Virgin Black – “Requiem – Pianíssimo” (2018)
Independente
#DoomRock, #SymphonicRock, #OrchestralRock
Para fãs de: My Dying Bride, Saviour Machine, Paradise Lost
Nota: 10
Uma longa espera, uma legião de fãs vivendo entre uma dualidade de esperança e medo, mas enfim o Virgin Black lança a peça final “Requiem – Pianíssimo” (mas que cronologicamente é a inicial) de sua obra prima chamada “Requiem”.
Pode parecer dicotômico um álbum puramente orquestral, sem guitarras, baixo ou bateria conseguir soar tão pesado e denso, mas a união de Rowan London (vocais) com a Orquestra Sinfônica de Adelaide e o Coro da Academia Stanford nos brinda com um álbum forte e intenso que mesmo em meio ao pretenso caos nos brinda com algo belo e impávido.

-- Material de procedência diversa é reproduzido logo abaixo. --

(* ===== verification/LogFile.v ===== *)
(** * The file of the log (provenance.c, init_prov)

    Each audit writes a new log: the first name of the series that is not taken. *)
From S2P Require Import Prelude CString Os StrUtils OkapiMirror Trie State.
From S2P Require Import Provenance ProvSpec.

Definition fopen_w (e : event) : option cstring :=
  match projT1 e with Fopen p F_write => Some p | _ => None end.
(** The files opened for writing, in order. *)
Definition truncated (tr : list event) : list cstring := omap fopen_w tr.

Definition header_field (name value : cstring) : cstring := lit "# @" ++ name ++ lit ": " ++ value ++ [newline].

Section LogFile.
Context {Fu : Fuel} {W : Type} (h : forall c, W -> reply c * W) (readable : cstring -> bool).
Context (Haccess : forall p w, (h (Access p) w).1 = 0%Z <-> readable p = true).

Definition nth_log (s : state) (n : nat) : cstring := log_path (Cde_app_dir (cfg s)) (CDE_ROOT_NAME (cfg s)) n.

Lemma log_path_buf_is s n : length (nth_log s n) < MAXPATHLEN -> log_path_buf n s = Ret (nth_log s n, s).
Proof.
  intros H. unfold log_path_buf, bindM, conf, gets, strbuf. simpl. fold (nth_log s n).
  by rewrite (proj2 (Nat.ltb_lt _ _) H).
Qed.

Lemma access_test p w : ((h (Access p) w).1 =? 0)%Z = readable p.
Proof.
  pose proof (Haccess p w) as H. destruct (readable p).
  - by apply Z.eqb_eq, H.
  - apply Z.eqb_neq. intros H0. by apply H in H0.
Qed.

(** The search from [k] on finds [n], the first name that is not taken. *)
Lemma new_log_name_finds m k n s w : k < n -> n <= k + m -> readable (nth_log s n) = false ->
  (forall i, k < i < n -> readable (nth_log s i) = true) -> (forall i, i <= n -> length (nth_log s i) < MAXPATHLEN) ->
  exists tr w', returns h (new_log_name m k) s w tr (nth_log s n, n) s w' /\ truncated tr = [] /\ logged tr = [].
Proof.
  intros Hk Hm Hn Hbefore Hlen. revert k w Hk Hm Hbefore; induction m as [|m IH]; intros k w Hk Hm Hbefore; [lia|].
  assert (Hstep : forall tr2 w', returns h
      (if readable (nth_log s (k + 1)) then new_log_name m (k + 1) else retM (nth_log s (k + 1), k + 1))
      s (h (Access (nth_log s (k + 1))) w).2 tr2 (nth_log s n, n) s w' -> truncated tr2 = [] -> logged tr2 = [] ->
    exists tr w', returns h (new_log_name (S m) k) s w tr (nth_log s n, n) s w' /\ truncated tr = [] /\ logged tr = []).
  { intros tr2 w' Hr Ht Hl.
    exists (existT (Access (nth_log s (k + 1))) (h (Access (nth_log s (k + 1))) w).1 :: tr2), w'. split; [|by split].
    cbn [new_log_name]. cbv zeta.
    eapply returns_pure_bind; [apply log_path_buf_is, Hlen; lia|].
    eapply returns_sys_bind; [reflexivity|reflexivity|]. by rewrite access_test. }
  destruct (decide (n = k + 1)) as [->|Hne].
  - apply (Hstep [] (h (Access (nth_log s (k + 1))) w).2); [|done|done]. rewrite Hn. apply returns_ret.
  - destruct (IH (k + 1) (h (Access (nth_log s (k + 1))) w).2) as (tr2 & w' & Hr & Ht & Hl); [lia|lia|intros; apply Hbefore; lia|].
    apply (Hstep tr2 w'); [|done|done]. by rewrite Hbefore by lia.
Qed.

Definition with_log (f : option Z) (s : state) : state := s {{ prov -> prov_logfile := f }}.

Lemma open_log_finds n s w f : 1 <= n -> n < fuel -> readable (nth_log s n) = false ->
  (forall i, 1 <= i < n -> readable (nth_log s i) = true) -> (forall i, i <= n -> length (nth_log s i) < MAXPATHLEN) ->
  (forall w, (h (Fopen (nth_log s n) F_write) w).1 = f) ->
  exists tr w', returns h open_log s w tr n (with_log f s) w' /\ truncated tr = [nth_log s n] /\ logged tr = [].
Proof.
  intros Hn Hfuel Hfree Hbefore Hlen Hopen. set (w1 := (h (Access (nth_log s 1)) w).2).
  assert (Hgo : forall (m : M state (cstring * nat)) t1 w2, returns h m s w1 t1 (nth_log s n, n) s w2 ->
      (if readable (nth_log s 1) then let* found := new_log_name fuel 1 in eprintf "Provenance log file: %s" [PS found.1] ;;; retM found
       else retM (nth_log s 1, 1)) = m -> truncated t1 = [] -> logged t1 = [] ->
      exists tr w', returns h open_log s w tr n (with_log f s) w' /\ truncated tr = [nth_log s n] /\ logged tr = []).
  { intros m t1 w2 Hr <- Ht Hl.
    exists ([existT (Access (nth_log s 1)) (h (Access (nth_log s 1)) w).1] ++ t1
      ++ [existT (Fopen (nth_log s n) F_write) (h (Fopen (nth_log s n) F_write) w2).1]).
    exists (h (Fopen (nth_log s n) F_write) w2).2. split; [|split].
    - unfold open_log. eapply returns_pure_bind; [apply log_path_buf_is, Hlen; lia|].
      eapply returns_sys_bind; [reflexivity|reflexivity|]. rewrite access_test. eapply returns_bind; [exact Hr|].
      eapply (returns_sys_bind h (Fopen (nth_log s n) F_write) _ _ _ _ (h (Fopen (nth_log s n) F_write) w2).2);
        [reflexivity|reflexivity|]. rewrite Hopen. eapply returns_pure_bind; [reflexivity|]. apply returns_ret.
    - unfold truncated in *. by rewrite !omap_app, Ht.
    - by rewrite !logged_app, Hl. }
  destruct (decide (n = 1)) as [->|Hne].
  - apply (Hgo (retM (nth_log s 1, 1)) [] w1); [apply returns_ret|by rewrite Hfree|done|done].
  - destruct (new_log_name_finds fuel 1 n s w1) as (t1 & w2 & Hr & Ht & Hl); [lia|lia|done|intros; apply Hbefore; lia|done|].
    set (c := Eprintf "Provenance log file: %s" [PS (nth_log s n)]).
    eapply (Hgo (let* found := new_log_name fuel 1 in eprintf "Provenance log file: %s" [PS found.1] ;;; retM found)
      (t1 ++ [existT c (h c w2).1]) (h c w2).2).
    + eapply returns_bind; [exact Hr|]. unfold eprintf.
      eapply (returns_bind h _ _ s w2 [existT c (h c w2).1] tt s); [|apply returns_ret].
      eapply (returns_sys_bind h c); [reflexivity|reflexivity|apply returns_ret].
    + by rewrite Hbefore by lia.
    + unfold truncated in *. by rewrite omap_app, Ht.
    + by rewrite logged_app, Hl.
Qed.
End LogFile.

Section Header.
Context {W : Type} (h : forall c, W -> reply c * W).

Lemma header_then s w f name v t b s' w' (k : M state unit) : prov_logfile (prov s) = Some f ->
  returns h k s (h (Fputs f (header_field (lit name) v)) w).2 t b s' w' ->
  returns h (fprintf_log (lit "# @" ++ lit name ++ lit ": " ++ v ++ [newline]) ;;; k) s w
    (existT (Fputs f (header_field (lit name) v)) tt :: t) b s' w'.
Proof.
  intros Hf Hk. set (c := Fputs f (header_field (lit name) v)).
  assert (Hr : returns h (fprintf_log (header_field (lit name) v)) s w [existT c tt] tt s (h c w).2).
  { unfold fprintf_log. eapply returns_pure_bind; [reflexivity|]. rewrite Hf. eapply returns_pure_bind; [reflexivity|].
    eapply (returns_sys_bind h c _ _ _ tt); [by destruct (h c w).1|reflexivity|apply returns_ret]. }
  destruct b. exact (returns_bind h _ _ _ _ _ _ _ _ _ _ _ _ Hr Hk).
Qed.

(** The six lines of the header. *)
Definition header_lines (f : Z) (agent machine ns parentns : cstring) (n : nat) : list (Z * cstring) :=
  map (fun x => (f, header_field (lit x.1) x.2))
    [("agent", agent); ("machine", machine); ("namespace", ns); ("subns", itoa (Z.of_nat n));
     ("fullns", ns ++ lit "." ++ itoa (Z.of_nat n)); ("parentns", parentns)].

Lemma log_header_writes n s w f : prov_logfile (prov s) = Some f ->
  length (str_or_null (CDE_ROOT_NAME (cfg s)) ++ lit "." ++ itoa (Z.of_nat n)) < MAXPATHLEN ->
  exists agent machine parentns tr w', returns h (log_header n) s w tr tt s w'
  /\ truncated tr = [] /\ logged tr = header_lines f agent machine (str_or_null (CDE_ROOT_NAME (cfg s))) parentns n.
Proof.
  intros Hf Hlen. eexists _, _, _, _, _. split; [|split].
  - unfold log_header. eapply returns_pure_bind; [reflexivity|]. rewrite Hf. eapply returns_pure_bind; [reflexivity|].
    eapply (returns_sys_bind h (Set_cloexec f) _ _ _ (h (Set_cloexec f) w).1); [reflexivity|reflexivity|].
    eapply (returns_sys_bind h Getpwuid); [reflexivity|reflexivity|].
    eapply (returns_sys_bind h Popen_uname); [reflexivity|reflexivity|]. cbv zeta.
    eapply returns_pure_bind; [reflexivity|].
    eapply returns_pure_bind; [unfold strbuf; by rewrite (proj2 (Nat.ltb_lt _ _) Hlen)|].
    eapply (header_then _ _ f "agent"); [exact Hf|]. eapply (header_then _ _ f "machine"); [exact Hf|].
    eapply (header_then _ _ f "namespace"); [exact Hf|]. eapply (header_then _ _ f "subns"); [exact Hf|].
    eapply (header_then _ _ f "fullns"); [exact Hf|].
    eapply (returns_sys_bind h (Getenv (lit "CDE_PROV_NAMESPACE"))); [reflexivity|reflexivity|].
    eapply (header_then _ _ f "parentns"); [exact Hf|].
    eapply (returns_sys_bind h (Setenv (lit "CDE_PROV_NAMESPACE") _ true)); [reflexivity|reflexivity|]. apply returns_ret.
  - reflexivity.
  - reflexivity.
Qed.
End Header.

(** An audit starts a new log.  If [n] is the first number of the series
    provenance.NAME.1.log, provenance.NAME.2.log, ... whose file cannot be read, then
    [init_prov] returns, it opens that file for writing and no other (so no earlier log is
    overwritten), it writes the six header lines to it, and the recorded list of processes
    is empty. *)
Theorem init_prov_new_log {Fu : Fuel} {W} (h : forall c, W -> reply c * W) (readable : cstring -> bool)
    (s : state) (w : W) (n : nat) (f : Z)
    (Haccess : forall p w, (h (Access p) w).1 = 0%Z <-> readable p = true)
    (Hopen : forall w, (h (Fopen (nth_log s n) F_write) w).1 = Some f)
    (Henv : (h (Getenv (lit "IN_CDE_PROVENANCE_MODE")) w).1 = None) (Haudit : Cde_exec_mode (cfg s) = false)
    (Hn : 1 <= n < fuel) (Hfree : readable (nth_log s n) = false)
    (Htaken : forall i, 1 <= i < n -> readable (nth_log s i) = true)
    (Hlen : forall i, i <= n -> length (nth_log s i) < MAXPATHLEN) :
  exists agent machine parentns tr s' w', returns h init_prov s w tr tt s' w'
  /\ prov s' = {| Prov_prov_mode := true; Prov_no_app_capture := Prov_no_app_capture (prov s);
                  prov_logfile := Some f; pidlist := []; str_buf := str_buf (prov s) |}
  /\ truncated tr = [nth_log s n]
  /\ logged tr = header_lines f agent machine (str_or_null (CDE_ROOT_NAME (cfg s))) parentns n.
Proof.
  set (s1 := s {{ prov -> Prov_prov_mode := true }}). set (env := Getenv (lit "IN_CDE_PROVENANCE_MODE")).
  set (c := Setenv (lit "IN_CDE_PROVENANCE_MODE") (lit "1") true).
  destruct (open_log_finds h readable Haccess n s1 (h c (h env w).2).2 (Some f)) as (t1 & w1 & Hr1 & Ht1 & Hl1);
    [lia|lia|exact Hfree|exact Htaken|exact Hlen|exact Hopen|].
  assert (Hfull : length (str_or_null (CDE_ROOT_NAME (cfg s)) ++ lit "." ++ itoa (Z.of_nat n)) < MAXPATHLEN).
  { pose proof (Hlen n ltac:(lia)) as H. unfold nth_log, log_path in H. rewrite !length_app in *. lia. }
  destruct (log_header_writes h n (with_log (Some f) s1) w1 f eq_refl Hfull) as (a & m & p & t2 & w2 & Hr2 & Ht2 & Hl2).
  exists a, m, p. eexists (_ :: [] ++ _ :: t1 ++ t2 ++ []), (with_pids [] (with_log (Some f) s1)), w2.
  split; [|split; [reflexivity|split]].
  - unfold init_prov. eapply (returns_sys_bind h env); [exact Henv|reflexivity|].
    eapply returns_pure_bind; [reflexivity|]. cbv zeta. rewrite Haudit. eapply returns_bind; [reflexivity|]. cbn [negb when].
    eapply (returns_sys_bind h c); [reflexivity|reflexivity|]. eapply returns_bind; [exact Hr1|].
    eapply returns_bind; [exact Hr2|]. reflexivity.
  - unfold truncated in *. simpl. by rewrite !omap_app, Ht1, Ht2.
  - change (logged (t1 ++ t2 ++ []) = header_lines f a m (str_or_null (CDE_ROOT_NAME (cfg s))) p n).
    by rewrite !logged_app, Hl1, Hl2, app_nil_r.
Qed.

(** Two audits were made before. *)
Definition audit_dir_state : state := state0 {{ cfg -> Cde_app_dir := lit "/home/alice/pkg"; cfg -> CDE_ROOT_NAME := Some (lit "cde-root") }}.
Definition taken (p : cstring) : bool := bool_decide (p = nth_log audit_dir_state 1 \/ p = nth_log audit_dir_state 2).
Definition audit_dir_os (c : sys) (w : unit) : reply c * unit :=
  match c return reply c * unit with
  | Access p => (if taken p then 0 else EPERM, w)%Z
  | Fopen _ F_write => (Some 9%Z, w)
  | Getpwuid => (Some (lit "alice"), w)
  | c => (null_reply c, w)
  end.

Lemma init_prov_new_log_witness :
  exists agent machine parentns tr s' w', returns audit_dir_os (@init_prov 9) audit_dir_state tt tr tt s' w'
  /\ prov s' = {| Prov_prov_mode := true; Prov_no_app_capture := false;
                  prov_logfile := Some 9%Z; pidlist := []; str_buf := str_buf (prov audit_dir_state) |}
  /\ truncated tr = [lit "/home/alice/pkg/provenance.cde-root.3.log"]
  /\ logged tr = header_lines 9 agent machine (lit "cde-root") parentns 3.
Proof.
  apply (@init_prov_new_log 9 _ audit_dir_os taken audit_dir_state tt 3 9).
  - intros p w. simpl. by destruct (taken p).
  - reflexivity.
  - reflexivity.
  - reflexivity.
  - split; apply Nat.leb_le; reflexivity.
  - reflexivity.
  - intros i Hi. assert (i = 1 \/ i = 2) as [-> | ->] by lia; reflexivity.
  - intros i Hi. assert (i = 0 \/ i = 1 \/ i = 2 \/ i = 3) as [-> |[-> |[-> | ->]]] by lia; apply Nat.ltb_lt; reflexivity.
Defined.
(** The body of the loop over the options. What -C, -q, -r, -t, -T, -z and -O set is only
    read by what prints calls and their statistics. *)
Definition handle_option (o : option_read) (st : settings) : M state settings :=
  match o with
  | Unknown c => eprintf "%s: invalid option -- '%c'" [PS [c]] ;;; usage true 1
  | Missing c => eprintf "%s: option requires an argument -- '%c'" [PS [c]] ;;; usage true 1
  | Opt c optarg =>
    if bool_decide (c = "c"%char) then
      let* f := sysM (Fopen (lit "cde-copied-files.log") F_write) in
      modM (fun s => s {{ cfg -> CDE_copied_files_logfile := f }}) ;;; retM st
    else if bool_decide (c = "d"%char) then retM (st {{ debug := true }})
    else if bool_decide (c = "D"%char) then retM (st {{ daemonized_tracer := true }})
    else if bool_decide (c = "F"%char) then retM (st {{ optF := true }})
    else if bool_decide (c = "f"%char) then modM (fun s => s {{ procs -> followfork := false }}) ;;; retM st
    else if bool_decide (c = "h"%char) then usage false 0
    else if bool_decide (c = "i"%char) then CDE_add_ignore_exact_path optarg ;;; retM st
    else if bool_decide (c = "n"%char) then modM (fun s => s {{ cfg -> CDE_block_net_access := true }}) ;;; retM st
    else if bool_decide (c = "N"%char) then modM (fun s => s {{ cfg -> local_network_settings := false }}) ;;; retM st
    else if bool_decide (c = "x"%char) then modM (fun s => s {{ cfg -> xflag := S (xflag (cfg s)) }}) ;;; retM st
    else if bool_decide (c = "v"%char) then modM (fun s => s {{ cfg -> Cde_verbose_mode := true }}) ;;; retM st
    else if bool_decide (c = "V"%char) then let* _ := sysM (Printf "PALLY v0.1\n" []) in stopM (Exit 0)
    else if bool_decide (c = "a"%char) then modM (fun s => s {{ cfg -> CDE_ROOT_NAME := Some optarg }}) ;;; retM st
    else if bool_decide (c = "b"%char) then modM (fun s => s {{ prov -> Prov_no_app_capture := true }}) ;;; retM st
    else if bool_decide (c = "e"%char) then qualify_opt optarg ;;; retM st
    else if bool_decide (c = "o"%char) then modM (fun s => s {{ cfg -> CDE_PACKAGE_DIR := Some optarg }}) ;;; retM st
    else if bool_decide (c = "l"%char) then
      modM (fun s => s {{ cfg -> CDE_use_linker_from_package := false }}) ;;; retM st
    else if bool_decide (c = "p"%char) then CDE_add_ignore_prefix_path optarg ;;; retM st
    else if bool_decide (c = "s"%char) then
      modM (fun s => s {{ cfg -> CDE_exec_streaming_mode := true }}) ;;; retM st
    else if bool_decide (c = "u"%char) then retM (st {{ username := Some optarg }})
    else if bool_decide (c = "E"%char) then
      let* r := sysM (Putenv optarg) in
      if (r <? 0)%Z then eprintf "%s: out of memory\n" [] ;;; stopM (Exit 1) else retM st
    else retM st
  end.
Fixpoint handle_options (l : list option_read) (st : settings) : M state settings :=
  match l with
  | [] => retM st
  | o :: l => let* st := handle_option o st in handle_options l st
  end.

Mesmo que esse não seja de fato um álbum de metal, ele imputa características do estilo como poucos conseguem. A escuridão e melancolia das notas chega a ser palpável, assim como a agonia e seriedade quase que mórbida dos vocais. Aqueles que nutrem algum sentimento sobre vertentes como o gótico, doom e similares irão encontrar uma conexão simbiótica com o material apresentado aqui.
Sendo esse o ato final da carreira do Virgin Black ou não, o que sabemos é que temos ao nosso alcance um disco corajoso, sincero e cheio de alma, por mais ferida e dolorosa que ela esteja.